- Coat of arms
- Location of Lampaden within Trier-Saarburg district
- Lampaden Lampaden
- Coordinates: 49°38′55″N 6°42′7″E﻿ / ﻿49.64861°N 6.70194°E
- Country: Germany
- State: Rhineland-Palatinate
- District: Trier-Saarburg
- Municipal assoc.: Saarburg-Kell

Government
- • Mayor (2019–24): Martin Marx

Area
- • Total: 8.16 km^{2} (3.15 sq mi)
- Elevation: 420 m (1,380 ft)

Population (2022-12-31)
- • Total: 557
- • Density: 68/km^{2} (180/sq mi)
- Time zone: UTC+01:00 (CET)
- • Summer (DST): UTC+02:00 (CEST)
- Postal codes: 54316
- Dialling codes: 06588
- Vehicle registration: TR
- Website: lampaden.de

= Lampaden =

Lampaden is a municipality in the Trier-Saarburg district, in Rhineland-Palatinate, Germany. The village is over a thousand years old and acquired grazing rights in the year 1036. The area was already populated in Celtic and Roman times.
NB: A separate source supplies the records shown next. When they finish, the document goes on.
(** With a calculator that expects no event of any source, the weighting
    returns: its weights are NaN, and nothing is raised. *)
Lemma zero_counts_raise_nothing :
  _get_expected_number (calc := none_at_all) pair_sim 0%nat
  = Ok (set_expected pair_sim [Fin 0; Fin 0] [NaN; NaN], 0%nat) /\
  ~ (exists e, _get_expected_number (calc := none_at_all) pair_sim 0%nat = Raise e).
Proof.
  assert (H : _get_expected_number (calc := none_at_all) pair_sim 0%nat
              = Ok (set_expected pair_sim [Fin 0; Fin 0] [NaN; NaN], 0%nat)).
  { unfold _get_expected_number.
    erewrite bind_step by reflexivity.
    change (map (fun _ : Source world => Fin 0) (sources pair_sim))
      with (map Fin [0; 0]).
    rewrite sum_Fin. unfold Rsum. rewrite fold_Rplus_zeros by (repeat constructor).
    rewrite array_div_zeros by (repeat constructor). reflexivity. }
  split; [exact H | ]. intros [e He]. rewrite H in He. discriminate.
Qed.

Lemma run_reconstruction_witness :
  exists (label : nat) (src : Source world) (t : Trial),
    getitem (source diffuse_sim) label = Ok src /\
    accepted_trial diffuse_sim label t /\
    t_Etrue t = Fin 100 /\
    energy_sampled diffuse_sim (Fin 100) (Fin 101) /\
    match source_type src with
    | DIFFUSE =>
        {| sc_ra := Fin PI; sc_dec := Fin 0 |}
        = {| sc_ra := t_ra t; sc_dec := t_dec t |}
    | POINT =>
        direction_sampled diffuse_sim (Fin 100) (t_ra t) (t_dec t)
          {| sc_ra := Fin PI; sc_dec := Fin 0 |}
    end.
Proof.
  exact (run_reconstruction (calc := two_each) 1 diffuse_sim _ (Some 1%Z)
           0%nat 4%nat demo_run_diffuse 0%nat (Fin 100) (Fin 101)
           {| sc_ra := Fin PI; sc_dec := Fin 0 |} eq_refl eq_refl eq_refl).
Defined.

Lemma trial_detection_probability_witness :
  t_cosz the_trial = (- sin (t_dec the_trial))%np /\
  exists (src : Source world) (w1 : world),
    getitem (source point_sim) 0 = Ok src /\
    t_max_energy the_trial = _upper_energy (flux_model src) /\
    (exists w0, sphere_sample (Fin 1) w0
                = Ok ((t_ra the_trial, t_dec the_trial), w1)) /\
    (if fgtb (t_cosz the_trial) (max_cosz point_sim)
     then t_detection_prob the_trial = Fin 0 /\
          random_choice [true; false]
            [t_detection_prob the_trial; (Fin 1 - t_detection_prob the_trial)%np] w1
          = Ok (t_accepted the_trial, 3%nat)
     else exists w2,
          detection_probability (effective_area (detector point_sim))
            (t_Etrue the_trial) (t_cosz the_trial)
            (_upper_energy (flux_model src)) w1
          = Ok (t_detection_prob the_trial, w2) /\
          random_choice [true; false]
            [t_detection_prob the_trial; (Fin 1 - t_detection_prob the_trial)%np] w2
          = Ok (t_accepted the_trial, 3%nat)).
Proof.
  exact (trial_detection_probability point_sim 0 0%nat 3%nat the_trial
           (demo_trial point_sim POINT [] 0%nat eq_refl eq_refl eq_refl)).
Defined.

Lemma source_weights_normalised_witness :
  exists self',
    _get_expected_number (calc := two_each) point_sim 0%nat = Ok (self', 0%nat) /\
    _Nex self' = [Fin 2] /\
    _source_weights self' = array_div [Fin 2] (sum [Fin 2]) /\
    (Forall (fun x => 0 <= x) [2] -> 0 < Rsum [2] ->
       _source_weights self' = [Fin (2 / Rsum [2])] /\
       Forall (fun x => 0 <= x / Rsum [2]) [2] /\
       Rsum [2 / Rsum [2]] = 1 /\
       forall i, nth_error [2] i = Some 0 ->
                 nth_error (_source_weights self') i = Some (Fin 0)) /\
    (Forall (fun x => x = 0) [2] -> _source_weights self' = [NaN]).
Proof.
  exact (source_weights_normalised (calc := two_each) point_sim 0%nat 0%nat [2]
           eq_refl).
Defined.

Lemma run_catalog_lengths_witness :
  let s' := point_event (start_catalog (expected point_sim) 1) in
  List.length (true_energy s') = Z.to_nat (N s') /\
  List.length (reco_energy s') = Z.to_nat (N s') /\
  List.length (coordinate s') = Z.to_nat (N s') /\
  List.length (ra s') = Z.to_nat (N s') /\
  List.length (dec s') = Z.to_nat (N s') /\
  source_label s' = [] /\
  (py_not (Some 1%Z) = false -> N s' = int_ (Some 1%Z)).
Proof.
  exact (run_catalog_lengths (calc := two_each) 1 point_sim _ (Some 1%Z)
           0%nat 4%nat demo_run_point).
Defined.

Lemma run_keeps_thrown_direction_witness :
  let s' := point_event (start_catalog (expected point_sim) 1) in
  (forall (i : nat) (c : SkyCoord) (ra_i dec_i : float64),
      nth_error (coordinate s') i = Some c ->
      nth_error (ra s') i = Some ra_i ->
      nth_error (dec s') i = Some dec_i ->
      exists (label : nat) (src : Source world) (t : Trial),
        getitem (source point_sim) label = Ok src /\
        accepted_trial point_sim label t /\
        ra_i = t_ra t /\ dec_i = t_dec t /\
        (source_type src = POINT ->
         direction_sampled point_sim (t_Etrue t) (t_ra t) (t_dec t) c)) /\
  (forall filename : string,
      h5get (fst (save s' filename)) "ra" = Some (H5array (ra s')) /\
      h5get (fst (save s' filename)) "dec" = Some (H5array (dec s'))).
Proof.
  exact (run_keeps_thrown_direction (calc := two_each) 1 point_sim _ (Some 1%Z)
           0%nat 4%nat demo_run_point).
Defined.

(** In that run the catalogue keeps the thrown right ascension pi, and the
    coordinate holds the smeared one, pi + 1. *)
Lemma demo_point_catalog :
  let s' := point_event (start_catalog (expected point_sim) 1) in
  ra s' = [Fin PI] /\ dec s' = [Fin 0] /\
  coordinate s' = [{| sc_ra := Fin (PI + 1); sc_dec := Fin 0 |}] /\
  source_label s' = [].
Proof. repeat split. Qed.

End DemoFacts.

(* ===================================================================== *)
(** ** More properties of the coordinate conversions *)

Module ConversionFacts.
Import AngRes AngResFacts.

(** X1. The vector of a finite direction has unit length. *)
Theorem icrs_to_unit_vector_norm (ra dec : R) :
  exists x y z : R,
    icrs_to_unit_vector (Fin ra) (Fin dec) = [Fin x; Fin y; Fin z] /\
    x * x + y * y + z * z = 1.
Proof.
  rewrite icrs_to_unit_vector_Fin. eexists _, _, _. split; [reflexivity | ].
  pose proof (sin2_cos2 ra) as Hra. pose proof (sin2_cos2 dec) as Hdec.
  unfold Rsqr in Hra, Hdec. nra.
Qed.

(** X4. Whatever the vector, when [x] is a number other than 0 the right
    ascension is a number from -pi/2 to pi/2: half of the circle is never
    returned. *)
Theorem unit_vector_to_icrs_ra_range (x y : R) (z : float64) :
  x <> 0 ->
  exists (r : R) (d : float64),
    unit_vector_to_icrs [Fin x; Fin y; z] = Ok (Fin r, d) /\
    - PI / 2 <= r <= PI / 2.
Proof.
  intros Hx. unfold unit_vector_to_icrs. cbn [getitem nth_error rbind].
  rewrite fdiv_Fin by assumption. cbn [arctan].
  eexists _, _. split; [reflexivity | ].
  pose proof (atan_bound (y / x)) as Hb. lra.
Qed.

Lemma unit_vector_to_icrs_ra_range_example :
  exists (r : R) (d : float64),
    unit_vector_to_icrs [Fin (-1); Fin 0; Fin 0] = Ok (Fin r, d) /\
    - PI / 2 <= r <= PI / 2.
Proof. apply (unit_vector_to_icrs_ra_range (-1) 0 (Fin 0)). lra. Defined.

(** X5. A vector and its mirror image through the [z] axis are given the
    same direction. *)
Theorem unit_vector_to_icrs_mirror (x y : R) (z : float64) :
  x <> 0 ->
  unit_vector_to_icrs [Fin (- x); Fin (- y); z]
  = unit_vector_to_icrs [Fin x; Fin y; z].
Proof.
  intros Hx. unfold unit_vector_to_icrs. cbn [getitem nth_error rbind].
  rewrite !fdiv_Fin by lra.
  replace (- y / - x) with (y / x) by (field; assumption).
  reflexivity.
Qed.

Lemma unit_vector_to_icrs_mirror_example :
  unit_vector_to_icrs [Fin (- 1); Fin (- 0); Fin 0]
  = unit_vector_to_icrs [Fin 1; Fin 0; Fin 0].
Proof. apply (unit_vector_to_icrs_mirror 1 0 (Fin 0)). lra. Defined.

(** X6. For [z] from -1 to 1 the declination is a number from -pi/2 to
    pi/2, whatever [x] and [y] are. *)
Theorem unit_vector_to_icrs_dec (x y : float64) (z : R) :
  -1 <= z <= 1 ->
  exists (r : float64) (d : R),
    unit_vector_to_icrs [x; y; Fin z] = Ok (r, Fin d) /\
    - PI / 2 <= d <= PI / 2.
Proof.
  intros Hz. unfold unit_vector_to_icrs. cbn [getitem nth_error rbind].
  rewrite half_pi, arccos_Fin, fsub_Fin by assumption.
  eexists _, _. split; [reflexivity | ].
  pose proof (acos_bound z) as Hb. lra.
Qed.

Lemma unit_vector_to_icrs_dec_example :
  exists (r : float64) (d : R),
    unit_vector_to_icrs [Fin 1; Fin 0; Fin 0] = Ok (r, Fin d) /\
    - PI / 2 <= d <= PI / 2.
Proof. apply (unit_vector_to_icrs_dec (Fin 1) (Fin 0) 0). lra. Defined.

(** X7. For [z] outside of [-1, 1] nothing is raised: the declination is
    NaN. *)
Theorem unit_vector_to_icrs_dec_nan (x y : float64) (z : R) :
  z < -1 \/ 1 < z ->
  exists r : float64, unit_vector_to_icrs [x; y; Fin z] = Ok (r, NaN).
Proof.
  intros Hz. unfold unit_vector_to_icrs. cbn [getitem nth_error rbind].
  eexists. do 2 f_equal. rewrite half_pi. unfold arccos.
  destruct Hz as [Hz | Hz].
  - rewrite (Rgtb_true (-1) z) by assumption. now rewrite orb_true_r.
  - rewrite (Rgtb_true z 1) by assumption. reflexivity.
Qed.
(** * aioftp server core: a shallow embedding and its verified properties

    The development follows [aioftp/common.py] and [aioftp/server.py].
    Part I gives the model, one Rocq module per Python class or group of
    functions; Parts II and III state and prove its properties; Part IV
    adds login, greeting and the command channel.  In Parts I to IV a
    handler is one step; Part V cuts the passive-mode handlers at their
    await and follows handlers that overlap.  Part VI is [get_paths] on
    a Windows host.

    Python [str] values are modelled by [string], read as the UTF-8
    encoding of the text: the byte ['/'] and the strings [".."] and ["."]
    never occur inside a multi-byte sequence, so splitting and comparing
    on bytes agrees with splitting and comparing on code points.
    The built-ins that consult the Unicode database ([str.isdigit],
    [int], [repr], [str.lower], [str.rstrip]) are given for text of
    one-byte characters; a statement that reads their result off says
    so with [ascii_only].  Python [int] is [Z]. *)

From Stdlib Require Import ZArith List String Ascii Bool Lia Permutation.
From Stdlib Require Import QArith Qround.
Import ListNotations.

Local Open Scope string_scope.
Local Open Scope Z_scope.

(* ================================================================== *)
(** * Part I. The model                                                *)
(* ================================================================== *)

(** ** Small Python built-ins on strings and integers *)

Module Py.

(** [s.split(sep)] for a one-character separator: every separator cuts,
    empty pieces are kept. *)
Fixpoint split (sep : ascii) (s : string) : list string :=
  match s with
  | EmptyString => [EmptyString]
  | String c s' =>
      if Ascii.eqb c sep then EmptyString :: split sep s'
      else match split sep s' with
           | [] => [String c EmptyString]
           | h :: t => String c h :: t
           end
  end.

(** [sep.join(l)] *)
Fixpoint join (sep : string) (l : list string) : string :=
  match l with
  | [] => ""
  | [x] => x
  | x :: t => x ++ sep ++ join sep t
  end.

Definition is_ascii_digit (c : ascii) : bool :=
  let n := N_of_ascii c in (48 <=? n)%N && (n <=? 57)%N.

(** [s.isdigit()] for text of one-byte characters: non-empty and all
    decimal digits.  (Beyond ASCII, [str.isdigit] also accepts the
    digits of other scripts and superscripts.) *)
Definition isdigit (s : string) : bool :=
  match s with
  | EmptyString => false
  | _ => forallb is_ascii_digit (list_ascii_of_string s)
  end.

(** The value of a string of decimal digits. *)
Definition int_of_digits (s : string) : Z :=
  fold_left (fun acc c => 10 * acc + (Z.of_N (N_of_ascii c) - 48))
            (list_ascii_of_string s) 0.

(** [sys.get_int_max_str_digits()], the interpreter's default. *)
Definition int_max_str_digits : nat := 4300.

(** [int(s)], where [None] is a [ValueError].  Only plain strings of
    ASCII decimal digits are accepted here (the signs, blanks and
    underscores Python also accepts are not modelled), and, as in
    Python, at most [int_max_str_digits] of them, leading zeros
    counted. *)
Definition int (s : string) : option Z :=
  if isdigit s && (String.length s <=? int_max_str_digits)%nat
  then Some (int_of_digits s)
  else None.

Definition digit_char (d : Z) : ascii := ascii_of_N (Z.to_N (48 + d)).

Fixpoint str_pos_fuel (fuel : nat) (n : Z) (acc : string) : string :=
  match fuel with
  | O => acc
  | S f =>
      let acc' := String (digit_char (n mod 10)) acc in
      if n <? 10 then acc' else str_pos_fuel f (n / 10) acc'
  end.
(* ===== verification/_CoqProject ===== *)
-Q . S2P
Prelude.v
Accounts.v
AccountsSpec.v
AccountsRestore.v
Text.v
Sse.v
SseSpec.v
SseCorrect.v
Affinity.v
Execution.v
ExecutionSpec.v
ExecutionCorrect.v
Ring.v
Lifecycle.v
LifecycleSpec.v
Ident.v
NetAddr.v
Config.v
Catalog.v
CatalogSpec.v
EngineConfig.v
Routing.v
Snapshot.v
SnapshotSpec.v
Transport.v
TransportSpec.v
AuthRegistry.v
AuthSpec.v
AuthStore.v
Json.v
Canonical.v
ChatEncode.v
ChatEncodeSpec.v
UpstreamCommon.v
ChatUpstream.v
Upstream.v
RuntimeDiagnostics.v
DataPlane.v
ClientStream.v
ClientStreamSpec.v
ChatClient.v
GeminiUpstream.v
Pump.v
UpstreamSpec.v
PumpSpec.v
Dispatch.v
DispatchSpec.v
Inbound.v
ChatDecode.v
ResponsesDecode.v
AnthropicDecode.v
ChatDecodeSpec.v
RequestBuild.v
Executor.v
AnthropicDecodeSpec.v
InboundCodec.v
ResponsesEncode.v
ResponsesEncodeSpec.v
AnthropicEncode.v
AnthropicEncodeSpec.v
DataRegistry.v
ClientCodecs.v
ClientCodecsSpec.v
DataRoutes.v
Security.v
SecuritySpec.v
ConfigStore.v
Providers.v
ProvidersSpec.v
ManagementApi.v
Calendar.v
CalendarSpec.v
DiagnosticEvent.v
DiagnosticSpec.v
Segments.v
SegmentsSpec.v
Update.v
UpdateSpec.v
RuntimeMetadata.v
RuntimeMetadataSpec.v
During World War II, the only two operational V3 cannons used to bombard Luxembourg were installed in a wooded ravine of the river Ruwer at Lampaden about 13 km southeast of Trier. The village was heavily damaged in early March 1945 during a German counterattack.

Lampaden has 599 inhabitants (as of 2016). These include 279 men (49 %) and 288 women (51%).